** Opening Source data block **

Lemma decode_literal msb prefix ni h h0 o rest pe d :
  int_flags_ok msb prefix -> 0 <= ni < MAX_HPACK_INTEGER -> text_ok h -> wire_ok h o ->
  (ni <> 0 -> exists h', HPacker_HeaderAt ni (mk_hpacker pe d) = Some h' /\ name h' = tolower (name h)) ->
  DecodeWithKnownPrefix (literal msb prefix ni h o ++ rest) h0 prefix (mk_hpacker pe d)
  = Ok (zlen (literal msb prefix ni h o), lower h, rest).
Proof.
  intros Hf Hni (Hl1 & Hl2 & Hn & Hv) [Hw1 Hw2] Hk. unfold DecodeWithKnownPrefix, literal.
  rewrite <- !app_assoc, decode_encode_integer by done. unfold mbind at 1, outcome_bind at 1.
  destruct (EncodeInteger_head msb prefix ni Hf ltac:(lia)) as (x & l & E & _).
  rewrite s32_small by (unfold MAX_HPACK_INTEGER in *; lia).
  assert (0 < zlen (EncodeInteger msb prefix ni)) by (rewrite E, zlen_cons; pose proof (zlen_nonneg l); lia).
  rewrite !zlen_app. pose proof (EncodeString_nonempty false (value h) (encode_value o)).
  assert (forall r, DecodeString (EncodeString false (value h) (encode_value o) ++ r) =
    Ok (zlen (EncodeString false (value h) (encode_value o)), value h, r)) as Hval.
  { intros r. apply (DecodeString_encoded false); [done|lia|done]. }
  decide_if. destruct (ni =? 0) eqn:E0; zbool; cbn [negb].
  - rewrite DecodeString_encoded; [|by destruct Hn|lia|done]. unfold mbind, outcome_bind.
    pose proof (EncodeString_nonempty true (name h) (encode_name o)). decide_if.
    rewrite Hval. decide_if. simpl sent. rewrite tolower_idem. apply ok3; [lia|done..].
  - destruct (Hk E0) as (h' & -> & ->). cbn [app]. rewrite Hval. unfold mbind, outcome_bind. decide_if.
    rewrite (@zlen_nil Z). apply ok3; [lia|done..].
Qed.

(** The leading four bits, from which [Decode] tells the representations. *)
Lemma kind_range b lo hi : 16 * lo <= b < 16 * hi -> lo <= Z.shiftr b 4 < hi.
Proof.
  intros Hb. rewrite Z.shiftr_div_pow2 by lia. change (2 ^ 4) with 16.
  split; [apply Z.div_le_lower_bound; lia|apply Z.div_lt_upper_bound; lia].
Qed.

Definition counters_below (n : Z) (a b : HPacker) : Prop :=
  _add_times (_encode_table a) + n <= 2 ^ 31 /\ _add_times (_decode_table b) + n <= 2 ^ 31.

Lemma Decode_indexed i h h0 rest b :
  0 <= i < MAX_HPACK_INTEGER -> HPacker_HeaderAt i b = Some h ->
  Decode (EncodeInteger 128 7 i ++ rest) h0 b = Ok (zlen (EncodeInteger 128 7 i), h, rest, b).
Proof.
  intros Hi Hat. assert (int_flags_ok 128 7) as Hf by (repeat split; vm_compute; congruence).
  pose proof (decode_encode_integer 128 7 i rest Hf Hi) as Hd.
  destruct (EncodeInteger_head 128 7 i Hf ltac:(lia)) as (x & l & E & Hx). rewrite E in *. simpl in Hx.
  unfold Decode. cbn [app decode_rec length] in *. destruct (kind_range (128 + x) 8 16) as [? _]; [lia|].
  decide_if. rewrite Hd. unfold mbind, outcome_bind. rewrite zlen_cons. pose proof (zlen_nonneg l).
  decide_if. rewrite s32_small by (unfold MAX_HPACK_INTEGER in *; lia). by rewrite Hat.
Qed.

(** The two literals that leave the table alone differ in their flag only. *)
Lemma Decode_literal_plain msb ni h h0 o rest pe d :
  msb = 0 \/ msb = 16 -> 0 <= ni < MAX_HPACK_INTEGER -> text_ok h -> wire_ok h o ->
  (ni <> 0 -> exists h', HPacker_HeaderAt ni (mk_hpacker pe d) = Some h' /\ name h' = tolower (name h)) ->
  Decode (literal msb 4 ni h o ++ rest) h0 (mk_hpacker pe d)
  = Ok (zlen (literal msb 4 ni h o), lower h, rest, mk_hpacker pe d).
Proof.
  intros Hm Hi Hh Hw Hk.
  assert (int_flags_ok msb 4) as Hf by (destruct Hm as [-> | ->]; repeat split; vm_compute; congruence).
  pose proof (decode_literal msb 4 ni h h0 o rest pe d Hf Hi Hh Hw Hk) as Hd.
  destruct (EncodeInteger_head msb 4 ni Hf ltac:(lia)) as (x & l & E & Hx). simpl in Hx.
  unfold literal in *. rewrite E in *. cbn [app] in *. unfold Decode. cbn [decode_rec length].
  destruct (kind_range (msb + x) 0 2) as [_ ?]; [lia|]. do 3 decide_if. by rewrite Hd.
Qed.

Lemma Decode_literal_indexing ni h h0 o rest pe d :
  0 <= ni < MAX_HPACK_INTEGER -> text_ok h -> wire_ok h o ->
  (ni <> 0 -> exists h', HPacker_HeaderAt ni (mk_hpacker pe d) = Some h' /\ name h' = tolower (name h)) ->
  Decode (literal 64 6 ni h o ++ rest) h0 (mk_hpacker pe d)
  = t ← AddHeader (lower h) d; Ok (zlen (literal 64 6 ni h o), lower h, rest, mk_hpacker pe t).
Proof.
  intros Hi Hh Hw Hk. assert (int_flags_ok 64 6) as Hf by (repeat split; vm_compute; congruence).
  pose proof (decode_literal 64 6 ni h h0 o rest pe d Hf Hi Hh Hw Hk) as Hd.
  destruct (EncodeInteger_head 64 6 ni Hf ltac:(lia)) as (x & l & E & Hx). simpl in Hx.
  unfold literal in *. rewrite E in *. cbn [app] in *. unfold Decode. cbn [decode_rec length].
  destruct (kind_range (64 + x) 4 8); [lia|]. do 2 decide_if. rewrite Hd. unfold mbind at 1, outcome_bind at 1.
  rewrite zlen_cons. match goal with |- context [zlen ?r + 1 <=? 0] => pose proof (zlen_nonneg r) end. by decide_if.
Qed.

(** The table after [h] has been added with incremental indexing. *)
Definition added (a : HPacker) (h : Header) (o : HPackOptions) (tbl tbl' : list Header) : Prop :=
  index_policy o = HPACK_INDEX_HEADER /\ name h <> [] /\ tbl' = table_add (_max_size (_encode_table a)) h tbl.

** Closing Source data block **
** Opening Source data block **

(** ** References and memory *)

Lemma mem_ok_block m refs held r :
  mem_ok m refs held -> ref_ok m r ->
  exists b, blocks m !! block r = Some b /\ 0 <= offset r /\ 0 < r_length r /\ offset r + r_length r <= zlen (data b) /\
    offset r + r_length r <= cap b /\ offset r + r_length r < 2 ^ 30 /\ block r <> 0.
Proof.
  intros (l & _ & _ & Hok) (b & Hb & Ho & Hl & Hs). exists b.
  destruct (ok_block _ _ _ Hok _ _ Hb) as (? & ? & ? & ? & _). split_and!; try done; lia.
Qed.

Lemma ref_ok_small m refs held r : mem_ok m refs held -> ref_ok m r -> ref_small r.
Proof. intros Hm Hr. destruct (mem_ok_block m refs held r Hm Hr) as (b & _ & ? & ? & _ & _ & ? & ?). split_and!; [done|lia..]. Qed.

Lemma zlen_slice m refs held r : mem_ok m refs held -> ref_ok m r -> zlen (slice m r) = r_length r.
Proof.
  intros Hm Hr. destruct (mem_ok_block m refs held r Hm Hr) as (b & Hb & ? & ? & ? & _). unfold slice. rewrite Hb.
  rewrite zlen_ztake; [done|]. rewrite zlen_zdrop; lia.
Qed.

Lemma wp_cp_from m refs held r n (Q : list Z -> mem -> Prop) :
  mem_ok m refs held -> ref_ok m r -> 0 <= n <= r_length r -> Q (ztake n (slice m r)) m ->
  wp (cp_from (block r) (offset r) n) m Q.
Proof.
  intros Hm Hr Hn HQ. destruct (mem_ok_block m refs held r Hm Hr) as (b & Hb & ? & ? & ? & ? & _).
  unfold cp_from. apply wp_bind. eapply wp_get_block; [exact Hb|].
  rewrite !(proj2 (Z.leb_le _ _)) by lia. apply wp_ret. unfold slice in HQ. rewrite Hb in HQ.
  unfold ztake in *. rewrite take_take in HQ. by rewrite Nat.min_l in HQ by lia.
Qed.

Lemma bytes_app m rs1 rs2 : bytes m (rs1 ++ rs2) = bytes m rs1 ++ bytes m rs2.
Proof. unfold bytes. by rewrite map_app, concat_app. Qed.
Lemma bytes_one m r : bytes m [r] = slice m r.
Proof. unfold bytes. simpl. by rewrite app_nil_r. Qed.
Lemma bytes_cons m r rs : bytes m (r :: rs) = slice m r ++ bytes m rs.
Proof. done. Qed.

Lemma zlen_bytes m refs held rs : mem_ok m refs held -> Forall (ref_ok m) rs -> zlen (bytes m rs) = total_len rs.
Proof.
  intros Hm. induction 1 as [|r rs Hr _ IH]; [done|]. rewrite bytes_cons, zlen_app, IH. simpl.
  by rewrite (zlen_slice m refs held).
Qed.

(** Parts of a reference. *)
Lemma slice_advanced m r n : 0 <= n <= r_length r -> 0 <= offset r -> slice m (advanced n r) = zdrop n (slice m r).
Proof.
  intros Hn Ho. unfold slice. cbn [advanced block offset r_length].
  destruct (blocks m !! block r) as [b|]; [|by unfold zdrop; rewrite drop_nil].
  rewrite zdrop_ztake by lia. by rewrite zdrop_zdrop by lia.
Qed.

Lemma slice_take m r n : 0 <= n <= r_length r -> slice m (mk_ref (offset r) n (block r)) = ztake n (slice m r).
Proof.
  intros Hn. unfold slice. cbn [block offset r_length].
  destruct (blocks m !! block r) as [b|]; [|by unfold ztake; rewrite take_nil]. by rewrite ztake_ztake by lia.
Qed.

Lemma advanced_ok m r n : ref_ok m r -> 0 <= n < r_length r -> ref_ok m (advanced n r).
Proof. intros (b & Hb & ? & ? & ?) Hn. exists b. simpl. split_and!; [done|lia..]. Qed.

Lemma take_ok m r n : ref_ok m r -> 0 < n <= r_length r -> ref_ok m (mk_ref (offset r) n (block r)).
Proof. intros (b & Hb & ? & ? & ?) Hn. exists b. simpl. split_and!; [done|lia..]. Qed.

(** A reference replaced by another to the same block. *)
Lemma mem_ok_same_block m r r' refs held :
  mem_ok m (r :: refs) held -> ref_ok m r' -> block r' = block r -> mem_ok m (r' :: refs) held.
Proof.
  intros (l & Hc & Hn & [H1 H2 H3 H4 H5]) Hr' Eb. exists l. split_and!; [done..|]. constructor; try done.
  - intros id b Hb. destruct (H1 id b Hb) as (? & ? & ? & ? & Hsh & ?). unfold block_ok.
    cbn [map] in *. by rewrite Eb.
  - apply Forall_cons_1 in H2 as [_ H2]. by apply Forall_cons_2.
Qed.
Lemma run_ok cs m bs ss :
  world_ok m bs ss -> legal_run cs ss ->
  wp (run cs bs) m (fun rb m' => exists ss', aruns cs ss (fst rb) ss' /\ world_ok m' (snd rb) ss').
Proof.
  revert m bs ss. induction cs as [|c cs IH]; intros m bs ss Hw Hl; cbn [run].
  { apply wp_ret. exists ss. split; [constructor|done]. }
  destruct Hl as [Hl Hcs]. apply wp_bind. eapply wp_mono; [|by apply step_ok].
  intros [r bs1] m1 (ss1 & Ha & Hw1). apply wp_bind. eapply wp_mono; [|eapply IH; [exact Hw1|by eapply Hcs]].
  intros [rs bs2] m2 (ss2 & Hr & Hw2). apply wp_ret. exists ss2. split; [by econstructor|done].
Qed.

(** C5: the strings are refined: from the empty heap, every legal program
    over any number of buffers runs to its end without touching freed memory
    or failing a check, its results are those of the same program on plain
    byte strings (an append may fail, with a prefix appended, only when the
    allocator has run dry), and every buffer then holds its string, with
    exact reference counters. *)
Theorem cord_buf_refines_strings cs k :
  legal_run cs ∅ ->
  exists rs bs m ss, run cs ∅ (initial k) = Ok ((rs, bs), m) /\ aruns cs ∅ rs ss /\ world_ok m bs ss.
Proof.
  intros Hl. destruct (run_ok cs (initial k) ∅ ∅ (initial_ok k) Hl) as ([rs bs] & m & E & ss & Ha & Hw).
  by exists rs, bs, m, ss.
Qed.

** Closing Source data block **

__Exercise__
From the data above, return every line from the line that has "(** ** References and memory *)" up to and including the line that has "Lemma bytes_app m", exactly.

__Completed task__
(** ** References and memory *)

Lemma mem_ok_block m refs held r :
  mem_ok m refs held -> ref_ok m r ->
  exists b, blocks m !! block r = Some b /\ 0 <= offset r /\ 0 < r_length r /\ offset r + r_length r <= zlen (data b) /\
    offset r + r_length r <= cap b /\ offset r + r_length r < 2 ^ 30 /\ block r <> 0.
Proof.
  intros (l & _ & _ & Hok) (b & Hb & Ho & Hl & Hs). exists b.
  destruct (ok_block _ _ _ Hok _ _ Hb) as (? & ? & ? & ? & _). split_and!; try done; lia.
Qed.

Lemma ref_ok_small m refs held r : mem_ok m refs held -> ref_ok m r -> ref_small r.
Proof. intros Hm Hr. destruct (mem_ok_block m refs held r Hm Hr) as (b & _ & ? & ? & _ & _ & ? & ?). split_and!; [done|lia..]. Qed.

Lemma zlen_slice m refs held r : mem_ok m refs held -> ref_ok m r -> zlen (slice m r) = r_length r.
Proof.
  intros Hm Hr. destruct (mem_ok_block m refs held r Hm Hr) as (b & Hb & ? & ? & ? & _). unfold slice. rewrite Hb.
  rewrite zlen_ztake; [done|]. rewrite zlen_zdrop; lia.
Qed.

Lemma wp_cp_from m refs held r n (Q : list Z -> mem -> Prop) :
  mem_ok m refs held -> ref_ok m r -> 0 <= n <= r_length r -> Q (ztake n (slice m r)) m ->
  wp (cp_from (block r) (offset r) n) m Q.
Proof.
  intros Hm Hr Hn HQ. destruct (mem_ok_block m refs held r Hm Hr) as (b & Hb & ? & ? & ? & ? & _).
  unfold cp_from. apply wp_bind. eapply wp_get_block; [exact Hb|].
  rewrite !(proj2 (Z.leb_le _ _)) by lia. apply wp_ret. unfold slice in HQ. rewrite Hb in HQ.
  unfold ztake in *. rewrite take_take in HQ. by rewrite Nat.min_l in HQ by lia.
Qed.

Lemma bytes_app m rs1 rs2 : bytes m (rs1 ++ rs2) = bytes m rs1 ++ bytes m rs2.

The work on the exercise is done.